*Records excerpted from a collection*
★ ★ ★ ★
(** * create-ranger-services.py: registration of the development services

    A shallow embedding of
    [dev-support/ranger-docker/scripts/create-ranger-services.py].
    The script builds eight [RangerService] descriptors, and for each of them
    asks the Ranger server whether a service of that name exists and creates
    it when it does not.  The Ranger client is outside the script: it is a
    parameter here, a pair of state-transforming operations that either
    return a value or raise.  A run of the script is a computation that
    threads the client's state, collects the calls it makes and the lines it
    prints, and ends normally or with an exception that escaped. *)

From stdpp Require Import base numbers list strings.

Open Scope string_scope.
Open Scope list_scope.

(** ** Python values *)

(** The classes the script's [except] clauses name, and the root of the
    hierarchy.  An exception object is tagged with the most specific of the
    three it is an instance of: [JSONDecodeError] for a JSON decode failure,
    [Exception] for any other ordinary exception (a connection error, a
    [RangerServiceException]), [BaseException] for the ones outside
    [Exception] ([KeyboardInterrupt], [SystemExit]). *)
Inductive pyclass :=
| JSONDecodeError
| Exception
| BaseException.

(** [JSONDecodeError <: ValueError <: Exception <: BaseException]. *)
Definition issubclass (c d : pyclass) : bool :=
  match c, d with
  | _, BaseException => true
  | JSONDecodeError, _ => true
  | Exception, Exception => true
  | _, _ => false
  end.

(** An exception object: its class and the text [str(e)] gives. *)
Record exn := { exn_class : pyclass; exn_str : string }.

Definition isinstance (e : exn) (c : pyclass) : bool :=
  issubclass (exn_class e) c.

(** Modelled from the spec: the class [RangerService] of the apache_ranger
    package, which the script only constructs from a dict literal and reads
    the [name] of.  It carries a name, a type tag and the configuration
    entries in the order the dict literal lists them. *)
Record RangerService := {
  name : string;
  type : string;
  configs : list (string * string)
}.

(** The outcome of a call: a value, or an exception in flight. *)
Inductive result (A : Type) :=
| Ok (a : A)
| Raise (e : exn).
Arguments Ok {A} a.
Arguments Raise {A} e.

(** ** The Ranger client

    [RangerClient('http://ranger:6080', ...)] is the script's one global.
    Its two methods talk to the server; [St] is whatever the client and the
    server behind it remember between calls.  [get_service] yields the
    service, [None] when the server has none of that name, or raises;
    [create_service] yields what the server answers, or raises. *)
Record RangerClient (St : Type) := {
  get_service : string → St → result (option RangerService) * St;
  create_service : RangerService → St → result (option RangerService) * St
}.
Arguments get_service {St} _ _ _.
Arguments create_service {St} _ _ _.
★ ★ ★ ★
*TASK TO CARRY OUT*
What lines in the records contain the word "pyclass"? Return each one.

*YOUR RESPONSE*
Inductive pyclass :=
Definition issubclass (c d : pyclass) : bool :=
Record exn := { exn_class : pyclass; exn_str : string }.
Definition isinstance (e : exn) (c : pyclass) : bool :=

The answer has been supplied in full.